Wildlife bakes alongside humans during climate change-fueled extreme heat
As Americans swelter under historic heat waves and seek refuge from triple-digit temperatures, wildlife is suffering, too. This extreme heat is deadly for people and animals alike.
Last summer the West Coast endured record-breaking heat that led to heart-wrenching reports of baby hawks throwing themselves from their nests in a desperate attempt to cool off.
Aquatic species haven’t been spared either.
Fish that evolved over thousands of years to survive in cool waters have died in staggering numbers in recent years, blanketing the surfaces of U.S. rivers. And it’s not just the heat that threatens fish like Pacific salmon and many others. Glaciers that ensure a steady flow of cold water throughout the summer are rapidly disappearing.
This summer’s scorching temperatures will bring more of the same for animals across the country. The grim reality is these events will become more common because our country, among others, has refused to meaningfully address climate change.
The planet’s amazing biodiversity is threatened as plants and animals struggle to adapt to conditions they’re not built for. If we don’t change course, the result will be more of what we’ve already experienced — extinction at a rate our world hasn’t seen in at least 66 million years.
In the Pacific Northwest, climate change-induced heat is pushing the gentle Mt. Rainier white-tailed ptarmigan to the brink.
These shy alpine birds live in meadows nestled high in the Cascades, from British Columbia to Mt. Adams. In the winter they bury themselves under dry, fluffy snow to keep warm. But climate change is making this type of snow rarer, replaced instead by snow with tough crusts.
In the summer ptarmigans prefer wet areas created by melting snowfields and glaciers, which are rapidly disappearing. Temperatures above 70 degrees Fahrenheit stress the ptarmigans, but these temperatures are becoming more common even above the tree line where the grouse live.
Stress from the heat compounds other factors, like drought, disease and habitat destruction, that make it harder for plants and animals to survive.

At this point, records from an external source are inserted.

(* ===== verification/WalLog.v ===== *)
(** * internal/wal/wal.go: frames, segments and the log

    A segment file is its byte content; the log directory maps segment numbers
    to contents ([%06d.wal] names the file of a number).  File system calls do
    not fail; what a crash leaves of files that were not fsynced is described
    by [crash_of] below, for which [lg_synced] records how much of each file
    has been fsynced.  Metrics and logging have no counterpart. *)
From S2P Require Import Prelude GoBinary Model Codec Readers WalEncoding.
From stdpp Require Import prelude strings list gmap sorting.
From Stdlib Require Import ZArith Lia.
#[local] Open Scope Z_scope.

(** ** Frames *)
Definition recordWriteBatch : Z := 1.
Definition recordTombstone : Z := 2.
Definition walSegmentMagic : bytes := str "MTSWAL2".
Definition walSegmentFormatID : Z := 2.
Definition walSegmentHeaderLen : Z := 15.
Definition defaultSegmentBytes : Z := Z.shiftl 64 20.

Record WalRecord := mkRecord {
  rec_Points : list ResolvedPoint;
  rec_Tombstones : list Tombstone;
}.

Definition encodeFrame (recordType : Z) (payload : bytes) : bytes :=
  let bodyLen := 1 + len payload + 4 in
  be_put_u32 (u32 bodyLen) ++ (recordType :: payload) ++ be_put_u32 (crc32c (recordType :: payload)).

(** [io.ReadFull]: EOF when nothing could be read, ErrUnexpectedEOF when the
    stream ends early; [normalizeReadError] keeps both as they are. *)
Definition readFull (n : Z) : reader bytes := fun s =>
  if n =? 0 then Ok ([], s)
  else if len s =? 0 then Err EOF
  else if len s <? n then Err ErrUnexpectedEOF
  else Ok (take (Z.to_nat n) s, drop (Z.to_nat n) s).

Definition decodeFramePayload (recordType : Z) (payload : bytes) : outcome WalRecord :=
  if recordType =? recordWriteBatch then
    points ← decodeBatch payload; Ok (mkRecord points [])
  else if recordType =? recordTombstone then
    tombstones ← decodeTombstones payload; Ok (mkRecord [] tombstones)
  else Err (Errorf "unsupported wal record type").

Definition readFrame : reader WalRecord :=
  header ← readFull 4;
  let length_ := be_word header in
  if length_ <? 5 then rfail (Errorf "wal record length is too small")
  else
    body ← readFull length_;
    let want := be_word (drop (Z.to_nat (len body - 4)) body) in
    let got := crc32c (take (Z.to_nat (len body - 4)) body) in
    if negb (got =? want) then rfail (Errorf "wal record crc mismatch")
    else
      recordType ← lift (idx body 0);
      lift (wrapErr "decode wal payload" (decodeFramePayload recordType (slice 1 (len body - 4) body))).

(** ** Segment header *)
Definition appendSegmentHeader : bytes :=
  let dst := walSegmentMagic ++ le_put_u16 walSegmentFormatID ++ le_put_u16 walSegmentHeaderLen in
  dst ++ le_put_u32 (crc32c dst).

Definition readSegmentHeader : reader unit :=
  header ← readFull walSegmentHeaderLen;
  let magicLen := len walSegmentMagic in
  if negb (bool_decide (take (Z.to_nat magicLen) header = walSegmentMagic))
  then rfail (Errorf "wal segment magic mismatch")
  else if negb (le_word (slice magicLen (magicLen + 2) header) =? walSegmentFormatID)
  then rfail (Errorf "wal segment format id is unsupported")
  else if negb (le_word (slice (magicLen + 2) (magicLen + 4) header) =? u16 walSegmentHeaderLen)
  then rfail (Errorf "wal segment header length is invalid")
  else if negb (crc32c (take (Z.to_nat (len header - 4)) header)
                =? le_word (drop (Z.to_nat (len header - 4)) header))
  then rfail (Errorf "wal segment header crc mismatch")
  else mret tt.

(** ** Replay of one segment

    [offset] is the position of the next frame.  Every frame takes at least
    nine bytes, so the length of the unread content bounds the number of
    rounds ([replayLoop_fuel] proves that more fuel changes nothing). *)
Definition isPartial (err : goerr) : bool := bool_decide (err = ErrUnexpectedEOF).

Fixpoint replayLoop (fuel : nat) (isLast : bool) (offset : Z) (rest : bytes) (records : list WalRecord)
    : outcome (list WalRecord * Z) :=
  match fuel with
  | O => Err (Errorf "replay fuel exhausted")
  | S fuel' =>
      match readFrame rest with
      | Ok (record, rest') =>
          replayLoop fuel' isLast (offset + (len rest - len rest')) rest' (records ++ [record])
      | Err EOF => Ok (records, -1)
      | Err err => if isLast && isPartial err then Ok (records, offset) else Err err
      | Panic p => Panic p
      end
  end.

Definition replayOpenSegment (file : bytes) (isLast : bool) : outcome (list WalRecord * Z) :=
  '(_, rest) ← readSegmentHeader file;
  replayLoop (S (length rest)) isLast walSegmentHeaderLen rest [].

(** The records and the content of the file afterwards. *)
Definition replaySegment (file : bytes) (isLast : bool) : outcome (list WalRecord * bytes) :=
  '(points, truncOffset) ← replayOpenSegment file isLast;
  if 0 <=? truncOffset then Ok (points, take (Z.to_nat truncOffset) file) else Ok (points, file).

(** ** The log *)
Record Options := mkOptions {
  opt_Sync : bool;
  opt_SegmentBytes : Z;
  opt_BatchRecords : Z;
  opt_BatchBytes : Z;
}.

Record Log := mkLog {
  lg_opts : Options;
  lg_dir : gmap Z bytes;
  lg_synced : gmap Z Z;
  lg_open : bool;
  lg_segment : Z;
  lg_size : Z;
  lg_pendingRecords : Z;
  lg_pendingBytes : Z;
}.

(** [sort.Slice] by number over the directory entries. *)
Definition listSegments (dir : gmap Z bytes) : list Z := merge_sort Z.le (map fst (map_to_list dir)).

Definition openSegment (l : Log) (number : Z) : Log :=
  let content := default [] (lg_dir l !! number) in
  let content' := if len content =? 0 then appendSegmentHeader else content in
  mkLog (lg_opts l) (<[number := content']> (lg_dir l)) (lg_synced l) true number (len content')
    (lg_pendingRecords l) (lg_pendingBytes l).

Definition openLastSegment (l : Log) : Log :=
  match last (listSegments (lg_dir l)) with
  | None => openSegment l 1
  | Some number => openSegment l number
  end.

(** [Open] on a directory; interval syncing is a background [FlushPending]. *)
Definition Open (dir : gmap Z bytes) (opts : Options) : Log :=
  let opts' := if opt_SegmentBytes opts <=? 0
               then mkOptions (opt_Sync opts) defaultSegmentBytes (opt_BatchRecords opts) (opt_BatchBytes opts)
               else opts in
  openLastSegment (mkLog opts' dir ∅ false 1 0 0 0).

Definition closeFile (l : Log) : Log :=
  mkLog (lg_opts l) (lg_dir l) (lg_synced l) false (lg_segment l) (lg_size l)
    (lg_pendingRecords l) (lg_pendingBytes l).

(** [Close]; a second call finds no open file and does nothing. *)
Definition Close (l : Log) : Log := closeFile l.

(** Rolling closes the old segment; it does not fsync it.  Closing, writing or
    syncing a nil file is an error. *)
Definition rollIfNeeded (l : Log) (frameSize : Z) : outcome Log :=
  if (lg_size l =? 0) || (lg_size l + frameSize <=? opt_SegmentBytes (lg_opts l)) then Ok l
  else if negb (lg_open l) then Err (Errorf "close wal segment before roll")
  else Ok (openSegment (closeFile l) (lg_segment l + 1)).

Definition shouldSync (l : Log) (syncWrite : bool) : bool :=
  if syncWrite || opt_Sync (lg_opts l) then true
  else if (0 <? opt_BatchRecords (lg_opts l)) && (opt_BatchRecords (lg_opts l) <=? lg_pendingRecords l)
  then true
  else (0 <? opt_BatchBytes (lg_opts l)) && (opt_BatchBytes (lg_opts l) <=? lg_pendingBytes l).

(** [storagefs.Sync(l.file)] and the reset of the pending counters. *)
Definition syncFile (l : Log) : Log :=
  mkLog (lg_opts l) (lg_dir l)
    (<[lg_segment l := len (default [] (lg_dir l !! lg_segment l))]> (lg_synced l))
    (lg_open l) (lg_segment l) (lg_size l) 0 0.

Definition writeFrame (l : Log) (frame : bytes) : outcome Log :=
  if negb (lg_open l) then Err (Errorf "write wal record")
  else Ok (mkLog (lg_opts l)
    (<[lg_segment l := default [] (lg_dir l !! lg_segment l) ++ frame]> (lg_dir l))
    (lg_synced l) (lg_open l) (lg_segment l) (lg_size l + len frame)
    (lg_pendingRecords l + 1) (lg_pendingBytes l + len frame)).

Definition appendFrameLocked (l : Log) (recordType : Z) (payload : bytes) (syncWrite : bool)
    : outcome Log :=
  let frame := encodeFrame recordType payload in
  l0 ← rollIfNeeded l (len frame);
  l1 ← writeFrame l0 frame;
  Ok (if shouldSync l1 syncWrite then syncFile l1 else l1).

Definition Append (l : Log) (records : list ResolvedPoint) (syncWrite : bool) : outcome Log :=
  payload ← wrapErr "encode wal record" (encodeBatchInto records);
  appendFrameLocked l recordWriteBatch payload syncWrite.

Definition AppendTombstones (l : Log) (tombstones : list Tombstone) (syncWrite : bool) : outcome Log :=
  appendFrameLocked l recordTombstone (encodeTombstones tombstones) syncWrite.

Definition syncPendingLocked (l : Log) : Log :=
  if negb (lg_open l) || (lg_pendingRecords l =? 0) then l else syncFile l.
Definition FlushPending (l : Log) : Log := syncPendingLocked l.

(** The removal loops; a removed file takes its fsync record with it. *)
Definition removeSegment (l : Log) (number : Z) : Log :=
  mkLog (lg_opts l) (delete number (lg_dir l)) (delete number (lg_synced l)) (lg_open l)
    (lg_segment l) (lg_size l) (lg_pendingRecords l) (lg_pendingBytes l).
Definition removeSegments (keep : Z -> bool) (l : Log) : Log :=
  fold_left (fun l n => if keep n then l else removeSegment l n) (listSegments (lg_dir l)) l.

Definition Checkpoint (l : Log) : Log :=
  let l1 := syncPendingLocked l in
  let oldSegment := lg_segment l1 in
  let l2 := openSegment (closeFile l1) (oldSegment + 1) in
  removeSegments (fun n => oldSegment <? n) l2.

Definition TruncateAll (l : Log) : Log :=
  let l1 := removeSegments (fun _ => false) (closeFile l) in
  openSegment (mkLog (lg_opts l1) (lg_dir l1) (lg_synced l1) (lg_open l1) 1 0
                 (lg_pendingRecords l1) (lg_pendingBytes l1)) 1.

Definition setDir (l : Log) (dir : gmap Z bytes) : Log :=
  mkLog (lg_opts l) dir (lg_synced l) (lg_open l) (lg_segment l) (lg_size l)
    (lg_pendingRecords l) (lg_pendingBytes l).

(** [ReplayRecords]: the records of all segments in order; the last segment
    may be truncated on the way. *)
Fixpoint replaySegments (segments : list Z) (dir : gmap Z bytes) (records : list WalRecord)
    : outcome (list WalRecord * gmap Z bytes) :=
  match segments with
  | [] => Ok (records, dir)
  | number :: segments' =>
      '(replayed, file) ← replaySegment (default [] (dir !! number)) (bool_decide (segments' = []));
      replaySegments segments' (<[number := file]> dir) (records ++ replayed)
  end.
Definition ReplayRecords (l : Log) : outcome (list WalRecord * Log) :=
  '(records, dir) ← replaySegments (listSegments (lg_dir l)) (lg_dir l) [];
  Ok (records, setDir l dir).
Definition Replay (l : Log) : outcome (list ResolvedPoint * Log) :=
  '(records, l') ← ReplayRecords l; Ok (concat (map rec_Points records), l').

(** ** Crashes: of every file, a prefix that covers its fsynced part survives *)
Definition crash_of (l : Log) (dir : gmap Z bytes) : Prop :=
  forall n, match lg_dir l !! n, dir !! n with
            | Some c, Some c' => c' `prefix_of` c /\ default 0 (lg_synced l !! n) <= len c'
            | None, None => True
            | _, _ => False
            end.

The Center for Biological Diversity, where I work, has petitioned the U.S. Fish and Wildlife Service to protect the Mt. Rainier white-tailed ptarmigan as threatened under the Endangered Species Act, leading to proposed protection of the little grouse. Many other alpine-adapted species, from adorable American pikas to wolverines to moose, are similarly suffering as our planet warms.
Already going extinct at a rate five times greater than land-dwelling species, it’s our freshwater species that may have the most to lose as heat waves magnify.
During last summer’s heat wave in the Pacific Northwest, shellfish died in unprecedented numbers. In the Southeast, home to an astonishing 91 percent of the unique and irreplaceable freshwater mussel species found across the United States, mussels and other aquatic plants and animals are highly vulnerable to the extreme temperatures we’re experiencing.
Perhaps what’s most frustrating about the extinction and climate crises is that we know how to protect people, animals and plants from future heat waves.
For decades, the science has clearly told us that we need to dramatically reduce greenhouse gas emissions. We also need to protect more of the natural world, particularly carbon-absorbing forests, which incidentally is the same thing we need to do to address another grave threat to animals and our way of life — the extinction crisis.
The only question is whether politicians are brave enough to meet this moment with bold, urgent action.
In the face of climate cowardice by legislators like Sen. Joe Manchin (D-W.Va.), President Biden must take bold action to address the climate crisis and reduce filthy fossil fuel emissions. The stakes, like the excruciating heat we’re experiencing, will only get higher.
Noah Greenwald is the endangered species program director at the Center for Biological Diversity.